CVE-2025-61100: 
Linux Debian vulnerability analysis and mitigation

FRRouting/frr from v2.0 through v10.4.1 was discovered to contain a NULL pointer dereference via the ospf_opaque_lsa_dump function at ospf_opaque.c. This vulnerability was discovered in October 2025 and affects the OSPF component of FRRouting (NVD).
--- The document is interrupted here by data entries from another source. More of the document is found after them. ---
(** C9 as stated fails once the length no longer fits an [int]: for
    [2^31] elements the cast gives [INT_MIN], and the pool constructor
    clamps that to one thread. *)
Lemma negative_request_spec_large_fails : ¬ negative_request_spec host8 (-1) (2 ^ 31).
Proof.
  unfold negative_request_spec. vm_compute. congruence.
Qed.

(** ** The element dispatcher (C4) *)

(** C4, as amended: the dispatcher picks the first of the three shapes
    the callback is invocable with, passes the pointer to the element
    first, and appends the forwarded arguments after the positional ones
    in every shape; what shape (a) passes third is the base pointer of
    the sequence when the element type is not a pointer, and the first
    element of the sequence ([*data]) when it is. *)
Theorem IterCallback_shapes {X : Type} (func : Functor) (d : Sequence) (i : nat)
    (args : list X) :
  IterCallback func d i args =
    shaped_call func d i args (if is_pointer d then element d 0 else data d) ∧
  (is_invocable func ([pointer_type d; T_size_t; pointer_type d] ++ TArgs args) = true →
   IterCallback func d i args !! 2 =
     Some (Pointer (if is_pointer d then element d 0 else data d))) ∧
  (∃ positional,
     IterCallback func d i args = positional ++ map Forwarded args ∧
     positional !! 0 = Some (Pointer (element_pointer d i)) ∧
     Forall (λ a, ∀ x, a ≠ Forwarded x) positional ∧
     1 ≤ length positional ≤ 3).
Proof.
  split; [|split].
  - unfold IterCallback, shaped_call, pointer_type, element_pointer.
    destruct (is_pointer d); reflexivity.
  - unfold IterCallback, pointer_type. destruct (is_pointer d); by intros ->.
  - unfold IterCallback, element_pointer.
    destruct (is_pointer d);
      repeat match goal with |- context [if ?b then _ else _] => destruct b end;
      eexists; (split; [reflexivity|]); (split; [reflexivity|]);
      (split; [repeat constructor; intros; discriminate | simpl; lia]).
Qed.

(** A callback invocable with every argument list, and a sequence of
    three pointers stored at address 4096 that point to objects at 8192,
    8256 and 8320. *)
Lemma dispatch_spec_pointer_elements_fail :
  ¬ dispatch_spec (X := nat) {| is_invocable := λ _, true |}
      {| is_pointer := true; data := 4096; sizeof_T := 8;
         element := λ i, (8192 + 64 * Z.of_nat i)%Z |} 1 [].
Proof.
  unfold dispatch_spec. vm_compute. intros H. discriminate H.
Qed.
The vulnerability occurs when the command 'debug ospf packet all send/recv detail' is enabled in the OSPF configuration. The original Opaque LSA handling code failed to check whether the VTY context and show_opaque_info were available, resulting in NULL pointer dereference and crashes in ospfd. The issue specifically manifests when ospfd processes an LS Update packet containing an opaque LSA (FRR Issue). The vulnerability has been assigned a CVSS v3.1 base score of 7.5 HIGH with vector: CVSS:3.1/AV:N/AC:L/PR:N/UI:N/S:U/C:N/I:N/A:H (NVD).

This vulnerability allows attackers to cause a Denial of Service (DoS) under specific malformed LSA conditions. When exploited, it can cause the ospfd daemon to crash, disrupting the routing functionality (NVD).

A patch has been developed that adds security checks for the VTY context and pointers related to Opaque LSAs dumping. The fix includes proper NULL checks for functab, functab->show_opaque_info, and lsa.data. If the VTY context is unavailable, the patch ensures that the packet details are logged using zlog instead (FRR Pull).